Task to complete —
Begin at the line below that has "mret (c :: l)" and stop after the line that has "(status_ h) g.". Please restate only those lines, word for word.

Dataset entries —
------------------------------------------------------------
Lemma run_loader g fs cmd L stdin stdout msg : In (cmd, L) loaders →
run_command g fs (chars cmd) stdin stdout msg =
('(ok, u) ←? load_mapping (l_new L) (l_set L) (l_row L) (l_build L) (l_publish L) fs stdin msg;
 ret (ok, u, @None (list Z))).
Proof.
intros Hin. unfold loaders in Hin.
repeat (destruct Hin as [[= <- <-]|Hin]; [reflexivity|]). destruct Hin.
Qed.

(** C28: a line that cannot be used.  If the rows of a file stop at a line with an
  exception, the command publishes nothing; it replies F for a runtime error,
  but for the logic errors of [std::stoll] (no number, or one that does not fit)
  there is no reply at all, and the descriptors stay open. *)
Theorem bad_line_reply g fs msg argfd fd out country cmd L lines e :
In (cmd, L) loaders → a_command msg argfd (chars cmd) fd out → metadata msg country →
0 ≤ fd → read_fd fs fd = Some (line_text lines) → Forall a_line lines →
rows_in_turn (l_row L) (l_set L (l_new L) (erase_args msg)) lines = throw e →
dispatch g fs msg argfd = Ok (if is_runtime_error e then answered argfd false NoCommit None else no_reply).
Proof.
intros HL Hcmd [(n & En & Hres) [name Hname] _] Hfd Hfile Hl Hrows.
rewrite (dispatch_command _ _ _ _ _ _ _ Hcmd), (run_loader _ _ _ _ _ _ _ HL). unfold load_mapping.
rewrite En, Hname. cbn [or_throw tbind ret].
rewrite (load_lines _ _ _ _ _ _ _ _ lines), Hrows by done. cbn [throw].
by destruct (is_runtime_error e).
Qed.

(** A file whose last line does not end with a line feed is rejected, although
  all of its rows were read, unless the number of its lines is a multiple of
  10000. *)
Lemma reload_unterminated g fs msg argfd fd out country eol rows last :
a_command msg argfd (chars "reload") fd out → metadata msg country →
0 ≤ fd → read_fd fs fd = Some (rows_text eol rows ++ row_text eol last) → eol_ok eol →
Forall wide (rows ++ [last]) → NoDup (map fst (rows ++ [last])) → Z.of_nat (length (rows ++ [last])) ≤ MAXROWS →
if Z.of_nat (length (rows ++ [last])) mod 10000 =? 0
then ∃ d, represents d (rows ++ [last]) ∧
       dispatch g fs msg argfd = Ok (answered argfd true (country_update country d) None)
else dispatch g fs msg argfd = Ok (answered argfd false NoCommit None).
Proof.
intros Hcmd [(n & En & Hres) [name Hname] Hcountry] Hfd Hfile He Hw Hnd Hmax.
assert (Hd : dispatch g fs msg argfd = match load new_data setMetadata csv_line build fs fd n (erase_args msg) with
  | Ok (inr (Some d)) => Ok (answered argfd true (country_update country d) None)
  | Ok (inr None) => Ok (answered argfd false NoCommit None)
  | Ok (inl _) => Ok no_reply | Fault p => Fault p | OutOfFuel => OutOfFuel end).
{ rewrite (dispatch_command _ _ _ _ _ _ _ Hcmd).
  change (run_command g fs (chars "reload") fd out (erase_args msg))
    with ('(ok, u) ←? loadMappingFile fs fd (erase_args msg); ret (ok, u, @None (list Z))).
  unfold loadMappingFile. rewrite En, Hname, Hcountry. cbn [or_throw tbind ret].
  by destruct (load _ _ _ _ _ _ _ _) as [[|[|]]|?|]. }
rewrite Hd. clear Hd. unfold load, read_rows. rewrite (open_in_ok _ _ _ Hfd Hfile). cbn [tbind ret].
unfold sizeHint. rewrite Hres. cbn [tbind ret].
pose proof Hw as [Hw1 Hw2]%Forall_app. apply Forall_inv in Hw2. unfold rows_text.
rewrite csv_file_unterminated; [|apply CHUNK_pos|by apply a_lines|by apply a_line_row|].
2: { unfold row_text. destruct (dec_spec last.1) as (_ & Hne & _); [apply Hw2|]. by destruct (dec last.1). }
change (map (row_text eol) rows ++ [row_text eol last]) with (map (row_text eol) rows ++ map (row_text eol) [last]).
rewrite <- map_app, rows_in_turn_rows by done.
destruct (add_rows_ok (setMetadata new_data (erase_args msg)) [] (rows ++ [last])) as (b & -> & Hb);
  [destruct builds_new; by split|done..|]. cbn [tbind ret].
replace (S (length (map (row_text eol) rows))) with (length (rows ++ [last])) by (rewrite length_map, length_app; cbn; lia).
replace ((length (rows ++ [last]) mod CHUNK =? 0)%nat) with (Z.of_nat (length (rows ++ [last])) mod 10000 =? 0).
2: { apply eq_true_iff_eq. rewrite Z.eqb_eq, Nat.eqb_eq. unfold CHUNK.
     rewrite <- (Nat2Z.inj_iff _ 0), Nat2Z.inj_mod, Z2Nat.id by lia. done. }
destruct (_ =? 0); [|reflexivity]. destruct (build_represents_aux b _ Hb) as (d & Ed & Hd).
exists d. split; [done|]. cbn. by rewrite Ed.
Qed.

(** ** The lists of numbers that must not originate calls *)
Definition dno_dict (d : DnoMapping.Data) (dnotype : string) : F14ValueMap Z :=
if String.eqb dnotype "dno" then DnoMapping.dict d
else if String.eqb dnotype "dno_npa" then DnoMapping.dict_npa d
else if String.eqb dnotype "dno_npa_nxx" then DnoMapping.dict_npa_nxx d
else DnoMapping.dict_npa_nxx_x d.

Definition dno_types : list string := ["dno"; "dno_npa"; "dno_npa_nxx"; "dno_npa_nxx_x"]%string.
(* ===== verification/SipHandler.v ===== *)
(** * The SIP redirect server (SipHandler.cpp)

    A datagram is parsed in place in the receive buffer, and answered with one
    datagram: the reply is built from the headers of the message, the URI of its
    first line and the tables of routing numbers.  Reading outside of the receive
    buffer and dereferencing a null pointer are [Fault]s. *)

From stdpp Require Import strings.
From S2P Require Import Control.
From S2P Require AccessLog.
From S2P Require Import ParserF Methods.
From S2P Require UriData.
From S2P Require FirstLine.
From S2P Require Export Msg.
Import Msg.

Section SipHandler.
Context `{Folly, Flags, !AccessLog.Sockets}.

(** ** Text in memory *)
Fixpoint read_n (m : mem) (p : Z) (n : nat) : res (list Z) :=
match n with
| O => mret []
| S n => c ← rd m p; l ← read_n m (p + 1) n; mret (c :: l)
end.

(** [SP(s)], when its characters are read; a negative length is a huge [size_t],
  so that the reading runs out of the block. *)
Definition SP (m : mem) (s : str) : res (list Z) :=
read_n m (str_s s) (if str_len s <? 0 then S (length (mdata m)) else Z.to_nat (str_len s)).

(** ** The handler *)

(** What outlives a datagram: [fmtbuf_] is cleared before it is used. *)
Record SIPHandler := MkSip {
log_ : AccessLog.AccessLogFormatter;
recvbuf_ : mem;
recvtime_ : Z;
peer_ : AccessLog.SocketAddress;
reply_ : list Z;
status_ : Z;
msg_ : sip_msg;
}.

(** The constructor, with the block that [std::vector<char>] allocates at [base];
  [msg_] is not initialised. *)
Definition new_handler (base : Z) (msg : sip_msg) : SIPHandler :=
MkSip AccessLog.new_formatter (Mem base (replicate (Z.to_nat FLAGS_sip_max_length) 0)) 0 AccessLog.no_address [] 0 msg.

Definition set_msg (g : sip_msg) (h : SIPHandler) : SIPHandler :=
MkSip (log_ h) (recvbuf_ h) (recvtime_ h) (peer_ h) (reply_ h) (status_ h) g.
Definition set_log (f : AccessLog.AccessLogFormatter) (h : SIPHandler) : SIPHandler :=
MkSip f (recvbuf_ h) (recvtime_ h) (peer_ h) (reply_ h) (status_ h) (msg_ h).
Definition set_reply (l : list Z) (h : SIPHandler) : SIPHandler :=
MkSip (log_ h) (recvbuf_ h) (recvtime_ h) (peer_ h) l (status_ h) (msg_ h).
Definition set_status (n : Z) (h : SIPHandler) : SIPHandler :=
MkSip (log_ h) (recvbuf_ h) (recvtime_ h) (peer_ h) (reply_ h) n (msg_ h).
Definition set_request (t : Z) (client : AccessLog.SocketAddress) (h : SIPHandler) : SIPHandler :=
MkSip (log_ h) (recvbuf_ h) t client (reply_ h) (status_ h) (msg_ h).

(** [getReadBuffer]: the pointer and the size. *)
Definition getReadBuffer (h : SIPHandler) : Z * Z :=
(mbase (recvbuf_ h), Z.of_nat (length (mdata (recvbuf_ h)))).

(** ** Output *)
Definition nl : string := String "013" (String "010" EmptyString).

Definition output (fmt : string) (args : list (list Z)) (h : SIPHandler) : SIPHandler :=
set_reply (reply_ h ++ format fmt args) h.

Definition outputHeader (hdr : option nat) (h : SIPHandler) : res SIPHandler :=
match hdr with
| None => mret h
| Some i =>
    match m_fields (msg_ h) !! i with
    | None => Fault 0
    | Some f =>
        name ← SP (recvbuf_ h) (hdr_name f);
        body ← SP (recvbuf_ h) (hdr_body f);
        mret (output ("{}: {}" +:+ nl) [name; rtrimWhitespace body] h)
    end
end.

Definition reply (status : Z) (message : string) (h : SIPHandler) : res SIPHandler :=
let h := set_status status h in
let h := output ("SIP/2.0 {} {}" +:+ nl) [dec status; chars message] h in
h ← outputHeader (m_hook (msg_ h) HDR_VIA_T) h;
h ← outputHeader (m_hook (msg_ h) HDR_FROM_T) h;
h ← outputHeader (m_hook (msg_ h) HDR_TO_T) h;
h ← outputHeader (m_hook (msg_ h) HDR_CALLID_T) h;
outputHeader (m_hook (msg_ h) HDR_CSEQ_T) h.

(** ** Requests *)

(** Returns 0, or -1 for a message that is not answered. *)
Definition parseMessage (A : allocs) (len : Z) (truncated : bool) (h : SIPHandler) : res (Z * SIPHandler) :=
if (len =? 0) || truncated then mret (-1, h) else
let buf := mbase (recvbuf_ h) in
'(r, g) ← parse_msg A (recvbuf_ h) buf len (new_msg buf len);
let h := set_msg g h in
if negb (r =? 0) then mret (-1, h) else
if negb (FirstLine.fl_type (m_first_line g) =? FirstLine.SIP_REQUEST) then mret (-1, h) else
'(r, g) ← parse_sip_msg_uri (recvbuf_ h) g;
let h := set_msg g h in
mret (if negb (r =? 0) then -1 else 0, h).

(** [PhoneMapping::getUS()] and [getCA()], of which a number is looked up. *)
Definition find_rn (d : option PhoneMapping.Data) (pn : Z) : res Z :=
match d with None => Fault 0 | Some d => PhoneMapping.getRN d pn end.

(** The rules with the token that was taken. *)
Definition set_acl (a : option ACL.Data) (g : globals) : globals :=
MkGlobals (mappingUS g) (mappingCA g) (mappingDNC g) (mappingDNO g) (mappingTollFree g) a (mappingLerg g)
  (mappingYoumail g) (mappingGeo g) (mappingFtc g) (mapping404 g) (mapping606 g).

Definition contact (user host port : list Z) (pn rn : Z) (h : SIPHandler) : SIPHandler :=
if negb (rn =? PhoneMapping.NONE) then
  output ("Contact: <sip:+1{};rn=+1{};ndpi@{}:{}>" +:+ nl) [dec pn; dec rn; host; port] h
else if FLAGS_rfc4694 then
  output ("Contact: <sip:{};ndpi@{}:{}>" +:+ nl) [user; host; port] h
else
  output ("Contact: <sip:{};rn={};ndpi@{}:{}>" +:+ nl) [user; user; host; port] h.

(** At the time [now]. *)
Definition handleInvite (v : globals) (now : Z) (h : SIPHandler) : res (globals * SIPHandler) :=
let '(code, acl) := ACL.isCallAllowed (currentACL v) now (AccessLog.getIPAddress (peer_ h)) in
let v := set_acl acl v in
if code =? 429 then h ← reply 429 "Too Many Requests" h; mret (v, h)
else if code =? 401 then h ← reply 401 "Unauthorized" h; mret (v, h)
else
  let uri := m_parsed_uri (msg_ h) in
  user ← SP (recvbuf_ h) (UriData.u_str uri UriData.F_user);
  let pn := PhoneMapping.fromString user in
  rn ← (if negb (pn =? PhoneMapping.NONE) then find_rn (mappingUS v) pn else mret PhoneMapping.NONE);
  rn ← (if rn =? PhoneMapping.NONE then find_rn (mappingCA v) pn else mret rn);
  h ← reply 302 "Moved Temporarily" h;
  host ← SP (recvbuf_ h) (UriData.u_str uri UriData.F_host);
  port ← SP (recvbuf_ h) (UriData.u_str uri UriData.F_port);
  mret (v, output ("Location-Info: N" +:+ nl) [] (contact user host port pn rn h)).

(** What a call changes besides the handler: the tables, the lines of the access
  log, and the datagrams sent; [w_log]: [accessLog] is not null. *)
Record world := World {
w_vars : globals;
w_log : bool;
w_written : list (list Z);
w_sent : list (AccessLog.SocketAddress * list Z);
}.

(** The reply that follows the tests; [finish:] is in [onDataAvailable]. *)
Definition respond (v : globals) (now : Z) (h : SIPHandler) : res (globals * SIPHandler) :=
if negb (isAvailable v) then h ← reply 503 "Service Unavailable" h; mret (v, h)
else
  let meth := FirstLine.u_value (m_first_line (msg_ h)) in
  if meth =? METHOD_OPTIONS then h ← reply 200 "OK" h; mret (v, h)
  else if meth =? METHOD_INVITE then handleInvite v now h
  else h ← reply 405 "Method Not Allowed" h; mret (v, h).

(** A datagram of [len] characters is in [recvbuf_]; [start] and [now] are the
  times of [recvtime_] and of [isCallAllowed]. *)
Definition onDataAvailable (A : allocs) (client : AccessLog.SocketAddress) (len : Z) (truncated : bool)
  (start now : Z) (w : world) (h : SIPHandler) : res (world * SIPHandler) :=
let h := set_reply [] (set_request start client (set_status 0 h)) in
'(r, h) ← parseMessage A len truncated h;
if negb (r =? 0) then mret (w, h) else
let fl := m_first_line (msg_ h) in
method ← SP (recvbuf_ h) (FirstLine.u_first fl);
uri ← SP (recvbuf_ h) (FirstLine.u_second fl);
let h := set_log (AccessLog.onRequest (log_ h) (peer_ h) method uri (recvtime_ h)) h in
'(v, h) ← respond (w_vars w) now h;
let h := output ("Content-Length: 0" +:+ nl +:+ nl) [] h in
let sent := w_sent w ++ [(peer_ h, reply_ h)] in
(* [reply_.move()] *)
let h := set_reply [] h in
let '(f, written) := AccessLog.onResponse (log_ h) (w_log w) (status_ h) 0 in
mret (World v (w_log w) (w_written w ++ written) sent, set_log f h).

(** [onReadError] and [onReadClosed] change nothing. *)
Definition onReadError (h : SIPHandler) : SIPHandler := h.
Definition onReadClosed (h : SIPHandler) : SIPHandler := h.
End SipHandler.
------------------------------------------------------------
Result of this exercise —
| S n => c ← rd m p; l ← read_n m (p + 1) n; mret (c :: l)
end.

(** [SP(s)], when its characters are read; a negative length is a huge [size_t],
  so that the reading runs out of the block. *)
Definition SP (m : mem) (s : str) : res (list Z) :=
read_n m (str_s s) (if str_len s <? 0 then S (length (mdata m)) else Z.to_nat (str_len s)).

(** ** The handler *)

(** What outlives a datagram: [fmtbuf_] is cleared before it is used. *)
Record SIPHandler := MkSip {
log_ : AccessLog.AccessLogFormatter;
recvbuf_ : mem;
recvtime_ : Z;
peer_ : AccessLog.SocketAddress;
reply_ : list Z;
status_ : Z;
msg_ : sip_msg;
}.

(** The constructor, with the block that [std::vector<char>] allocates at [base];
  [msg_] is not initialised. *)
Definition new_handler (base : Z) (msg : sip_msg) : SIPHandler :=
MkSip AccessLog.new_formatter (Mem base (replicate (Z.to_nat FLAGS_sip_max_length) 0)) 0 AccessLog.no_address [] 0 msg.

Definition set_msg (g : sip_msg) (h : SIPHandler) : SIPHandler :=
MkSip (log_ h) (recvbuf_ h) (recvtime_ h) (peer_ h) (reply_ h) (status_ h) g.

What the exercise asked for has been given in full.